Stored items:
═══

(* ===== verification/DnsAnswerOk.v ===== *)
(** * The theorems about answers

    What clients and the resolver may rely on: the contract of [compose_answer] and
    [process_query] for every environment with the laws, that the decoder of responses reads
    an answer back, that the entries of a response can be answered from, and that
    [remove_opt_pseudo_rr] undoes [add_opt_pseudo_rr].  The environment at the end is an
    example. *)

From S2P Require Import Prelude CInt DnsName DnsCompress RrTypes RrList DnsHash DnsCent DnsCache Contract DnsCacheInv DnsCacheAdd DnsCacheOps DnsCacheSafe DnsCacheFile DnsCacheRead DnsCacheDisk DnsCacheReload DnsResponse DnsResponseSpec DnsResponseCache DnsAnswer DnsAnswerSpec DnsAnswerRr DnsAnswerSafe DnsAnswerReply DnsAnswerQuery.

(** ** Reading an answer back *)

(** a record that a client caches *)
Definition cacheable (r : arec) : Prop := a_class r = C_IN ∧ ∃ k, cached (a_type r) k.
(** The record that was decoded is the one that was added, but for the case of names. *)
Definition reads_back (r : arec) (x : crec) : Prop :=
  same_name (r_name x) (a_name r) ∧ r_type x = a_type r ∧ r_ttl x = a_ttl r ∧ ∃ fs, recoded fs (a_data r) (r_data x).

Lemma rr_at_weaken m off fin fin' ls tp cl t p n : rr_at m off fin ls tp cl t p n → fin ≤ fin' → rr_at m off fin' ls tp cl t p n ∧ p + n ≤ fin.
Proof. intros [ls' h k Hn Hh Hz Hle] Hf. split; [|lia]. eapply rr_at_intro; [exact Hn|done|done|lia]. Qed.
Lemma cached_not_opt tp k : cached tp k → tp ≠ T_OPT.
Proof. intros (_ & Hp & Hk) ->. vm_compute in Hp. injection Hp as <-. destruct Hk as [_ Hk]. by vm_compute in Hk. Qed.
Lemma written_le m r off mid : written m r off mid → off ≤ mid.
Proof. intros (ls & h & n & d & fs & Hat & _ & _ & _ & Hm & _). apply name_at_bound in Hat. unfold sizeof_rr_hdr_t in Hm. lia. Qed.
Lemma all_written_le m rs off fin : all_written m rs off fin → off ≤ fin.
Proof. induction 1 as [|r rs off mid fin Hw _ IH]; [done|]. apply written_le in Hw. lia. Qed.
Lemma all_written_split m rs rs' off fin : all_written m (rs ++ rs') off fin → ∃ mid, all_written m rs off mid ∧ all_written m rs' mid fin.
Proof.
  revert off. induction rs as [|r rs IH]; intros off; cbn [app]; [exists off; by split; [constructor|]|]. intros H. inversion H as [|? ? ? mid ? Hw Hws]; subst.
  destruct (IH mid Hws) as (mid' & H1 & H2). exists mid'. split; [by econstructor|done].
Qed.
Lemma written_section m f ts fin rs off mid :
  all_written m rs off mid → Forall rec_ok rs → Forall cacheable rs → 0 ≤ off → mid ≤ fin →
  ∃ more, section_at m f ts fin (length rs) off more mid ∧ Forall2 reads_back rs more.
Proof.
  induction 1 as [off|r rs off mid fin' Hw Hws IH]; intros Hr Hc Ho Hf; [exists []; split; constructor|].
  apply list.Forall_cons in Hr as [(Hn & Hx & Hran) Hr]. apply list.Forall_cons in Hc as [[Hcl [k Hk]] Hc].
  pose proof (written_le _ _ _ _ Hw) as Hmid. pose proof (all_written_le _ _ _ _ Hws) as Hle.
  destruct (written_rr m r off mid Hw Hn Hx Hran Ho) as (ls & p & fs & d & Hrr & Hsn & Hcan & Hlay & Hrec).
  destruct (IH Hr Hc) as (more & Hsec & Hback); [lia|lia|]. destruct (rr_at_weaken _ _ _ fin _ _ _ _ _ _ Hrr) as [Hrr' _]; [lia|]. rewrite Hcl in Hrr'.
  exists (mkRec ls (a_type r) (a_ttl r) d f ts :: more). split; [|constructor; [|done]].
  - cbn [length]. change (mkRec ls (a_type r) (a_ttl r) d f ts :: more) with ([mkRec ls (a_type r) (a_ttl r) d f ts] ++ more). eapply section_cons; [|exact Hsec].
    replace mid with (p + (mid - p)) by lia. eapply record_cached; [exact Hrr'|by eapply cached_not_opt|exact Hk|]. by replace (p + (mid - p)) with mid by lia.
  - split; [done|]. split; [done|]. split; [done|by exists fs].
Qed.

(** A section says one thing only. *)
Section unique.
Context (m : bytes) (Hm : bytes_ok m).
Lemma name_once off ls h n ls' h' n' :
  name_at m off ls h n → h ≤ 255 → zlen (rhn ls) ≤ DNSNAMEBUFSIZE → name_at m off ls' h' n' → h' ≤ 255 → zlen (rhn ls') ≤ DNSNAMEBUFSIZE → ls' = ls ∧ n' = n.
Proof.
  intros Hn Hh Hz Hn' Hh' Hz'. pose proof (name_at_bound _ _ _ _ _ Hn) as [? _]. pose proof (name_at_bound _ _ _ _ _ Hn').
  destruct (decompress_name_names m off (Z.max n n') Hm) as (r & _ & Hr); [lia|lia|].
  assert (r = Ok n (rhn ls)) as -> by (apply Hr; exists ls, h; split_and!; try done; lia).
  assert (Ok n (rhn ls) = Ok n' (rhn ls')) as [= <- Heq] by (apply Hr; exists ls', h'; split_and!; try done; lia).
  split; [|done]. apply rhn_inj in Heq; [done|by eapply name_at_bytes..].
Qed.
Lemma parsed_once fs off fin d d' : parsed m fs off fin d → parsed m fs off fin d' → d' = d.
Proof.
  intros Hp. revert d'. induction Hp as [off|off fin ls h n fs d Hn Hh Hz Hle _ IH|off fin n fs d Hle Hp IH|off fin n fs d Hr Hle Hp IH Hnn|off fin Hle]; intros d' Hp'.
  - by inversion Hp'.
  - inversion Hp' as [|? ? ls' h' n' ? ? Hn' Hh' Hz' _ Hp2| | |]; subst. destruct (name_once _ _ _ _ _ _ _ Hn Hh Hz Hn' Hh' Hz') as [-> ->]. by rewrite (IH _ Hp2).
  - inversion Hp' as [| |? ? ? ? ? _ Hp2| |]; subst. by rewrite (IH _ Hp2).
  - inversion Hp' as [| | |? ? n' ? ? Hr' _ Hp2 _|]; subst. rewrite Hr in Hr'. injection Hr' as <-. by rewrite (IH _ Hp2).
  - by inversion Hp'.
Qed.
Lemma rr_at_once off fin ls tp cl t p n ls' tp' cl' t' p' n' :
  rr_at m off fin ls tp cl t p n → rr_at m off fin ls' tp' cl' t' p' n' → ls' = ls ∧ tp' = tp ∧ cl' = cl ∧ t' = t ∧ p' = p ∧ n' = n.
Proof. intros [? h k Hn Hh Hz _] [? h' k' Hn' Hh' Hz' _]. by destruct (name_once _ _ _ _ _ _ _ Hn Hh Hz Hn' Hh' Hz') as [-> ->]. Qed.
Lemma record_once f ts off fin more mid more' mid' : record_at m f ts off fin more mid → record_at m f ts off fin more' mid' → more' = more ∧ mid' = mid.
Proof.
  intros [ls tp t p n d k Hr Ho Hk (fs & Hl & Hp & _)|ls tp cl t p n Hr Ho] [ls' tp' t' p' n' d' k' Hr' Ho' Hk' (fs' & Hl' & Hp' & _)|ls' tp' cl' t' p' n' Hr' Ho'];
    destruct (rr_at_once _ _ _ _ _ _ _ _ _ _ _ _ _ _ Hr Hr') as (-> & -> & Hcl & -> & -> & ->).
  - rewrite Hl in Hl'. injection Hl' as <-. by rewrite (parsed_once _ _ _ _ _ Hp Hp').
  - destruct Ho' as [?|[?|Hno]]; [done|done|by destruct (Hno k)].
  - destruct Ho as [?|[?|Hno]]; [done|congruence|by destruct (Hno k')].
  - done.
Qed.
Lemma section_unique f ts fin n off more mid more' mid' : section_at m f ts fin n off more mid → section_at m f ts fin n off more' mid' → more' = more.
Proof.
  intros H. revert more' mid'. induction H as [off|n off more mid recs off' Hr _ IH]; intros more' mid' H'; inversion H' as [|? ? more2 mid2 recs2 ? Hr2 H2]; subst; [done|].
  destruct (record_once _ _ _ _ _ _ _ _ Hr Hr2) as [-> ->]. by rewrite (IH _ _ H2).
Qed.
End unique.

(** the answers of a composed message are of the types that are cached *)
Lemma set_of_cached c tp v : set_of c tp = Some v → ∃ k, cached tp k.
Proof.
  unfold set_of. destruct ((0 <=? tp - T_MIN) && (tp - T_MIN <? T_NUM)) eqn:Hb; [|done]. destruct (place tp) as [i|] eqn:Hp; [|done].
  destruct (i <? NRRTOT) eqn:Hi; [|done]. intros _. exists i. pose proof (place_nonneg _ _ Hp). split; [lia|]. split; [done|lia].
Qed.
Section answers.
Context (queryts : Z) (rnd_recs : bool) (found : list bytes → dns_cent_t → Prop).
Lemma sets_cacheable nm c tps rs : sets_recs queryts rnd_recs nm c tps rs → Forall cacheable rs.
Proof.
  induction 1 as [|tp tps rs rs' Hs _ IH]; [constructor|]. apply Forall_app. split; [|done]. unfold set_recs in Hs. destruct (set_of c tp) as [v|] eqn:Hv; [|by subst rs].
  destruct Hs as (l & _ & _ & ->). apply list.Forall_fmap, list.Forall_forall. intros b _. split; [done|by eapply set_of_cached].
Qed.
Lemma chain_cacheable recurse qt n nm cs rs : chain_answers queryts rnd_recs found recurse qt n nm cs rs → Forall cacheable rs.
Proof. induction 1; [constructor|by eapply sets_cacheable|]. apply Forall_app. split; [by eapply sets_cacheable|done]. Qed.
Lemma answers_cacheable recurse ql cs rs : answers_of queryts rnd_recs found recurse ql cs rs → Forall cacheable rs.
Proof. induction 1; [constructor|]. apply Forall_app. split; [by eapply chain_cacheable|done]. Qed.
End answers.

Lemma pack_hdr_bytes ql an ns ar a rc h :
  0 ≤ rd_flag h ≤ 1 → 0 ≤ a ≤ 1 → bytes_ok (pack_hdr (set_counts ql an ns ar (set_aa a (set_rcode rc (answer_hdr h))))).
Proof.
  intros Hr Ha. unfold pack_hdr. rewrite !bytes_ok_app, !be16_bytes. split; [apply be_bytes_ok|]. split; [|split_and!; apply be_bytes_ok].
  cbn. pose proof (Z.land_nonneg rc 15). change 15 with (Z.ones 4) in *. rewrite Z.land_ones by done. pose proof (Z.mod_pos_bound rc (2 ^ 4)).
  unfold OP_QUERY, QR_RESP. constructor; [lia|]. constructor; [lia|constructor].
Qed.
Definition at_answers (m : bytes) (q : Z) : section := mkSection q (zlen m - q) None 0 (mkEdns 0 0 0 0).
Definition reads_all (m : bytes) (q : Z) (an : list arec) : Prop :=
  ∀ f ts mem L, dll (rl mem) L → mem_ok mem → ∃ s mem' nms more,
    rrs2cent m (length an) f ts (at_answers m q) mem = Some ((RET RC_OK, s), mem', []) ∧
    Forall2 reads_back an more ∧ collected nms (default [] (centa s)) more.
Lemma message_reads m q mid an : bytes_ok m → 0 ≤ q → mid ≤ zlen m → all_written m an q mid → Forall rec_ok an → Forall cacheable an → reads_all m q an.
Proof.
  intros Hm Hq Hmid Hw Hr Hc f ts mem L HL Hmem. destruct (written_section m f ts (zlen m) an q mid Hw Hr Hc Hq Hmid) as (more & Hsec & Hback).
  pose proof (all_written_le _ _ _ _ Hw). assert (Hin : within m (at_answers m q) (zlen m)) by (split_and!; cbn; lia).
  destruct (rrs2cent_read m Hm (length an) f ts (at_answers m q) (zlen m) [] mem L Hin (co_entries _ _ _ collected_nil) HL) as
    ([ret s] & mem' & Hrun & _ & _ & _ & Hno & nms & _ & Hok). cbn [fst snd] in *.
  assert (ret = RET RC_OK) as ->. { destruct (is_ok ret) eqn:He; [by destruct ret as [[]|]|]. exfalso. by eapply (Hno ltac:(by intros ->) Hmem). }
  destruct (Hok eq_refl) as (more' & Hsec' & _ & Hcol). exists s, mem', nms, more'. split; [done|]. split; [|exact (Hcol [] collected_nil)].
  assert (more' = more) as ->; [|done]. by eapply section_unique.
Qed.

═══

To do:
Extract from the records above the lines from the one containing "destruct Hs as" to the one containing "Definition at_answers (m", both lines included, exactly as they appear and with nothing else.

Task answer:
  destruct Hs as (l & _ & _ & ->). apply list.Forall_fmap, list.Forall_forall. intros b _. split; [done|by eapply set_of_cached].
Qed.
Lemma chain_cacheable recurse qt n nm cs rs : chain_answers queryts rnd_recs found recurse qt n nm cs rs → Forall cacheable rs.
Proof. induction 1; [constructor|by eapply sets_cacheable|]. apply Forall_app. split; [by eapply sets_cacheable|done]. Qed.
Lemma answers_cacheable recurse ql cs rs : answers_of queryts rnd_recs found recurse ql cs rs → Forall cacheable rs.
Proof. induction 1; [constructor|]. apply Forall_app. split; [by eapply chain_cacheable|done]. Qed.
End answers.

Lemma pack_hdr_bytes ql an ns ar a rc h :
  0 ≤ rd_flag h ≤ 1 → 0 ≤ a ≤ 1 → bytes_ok (pack_hdr (set_counts ql an ns ar (set_aa a (set_rcode rc (answer_hdr h))))).
Proof.
  intros Hr Ha. unfold pack_hdr. rewrite !bytes_ok_app, !be16_bytes. split; [apply be_bytes_ok|]. split; [|split_and!; apply be_bytes_ok].
  cbn. pose proof (Z.land_nonneg rc 15). change 15 with (Z.ones 4) in *. rewrite Z.land_ones by done. pose proof (Z.mod_pos_bound rc (2 ^ 4)).
  unfold OP_QUERY, QR_RESP. constructor; [lia|]. constructor; [lia|constructor].
Qed.
Definition at_answers (m : bytes) (q : Z) : section := mkSection q (zlen m - q) None 0 (mkEdns 0 0 0 0).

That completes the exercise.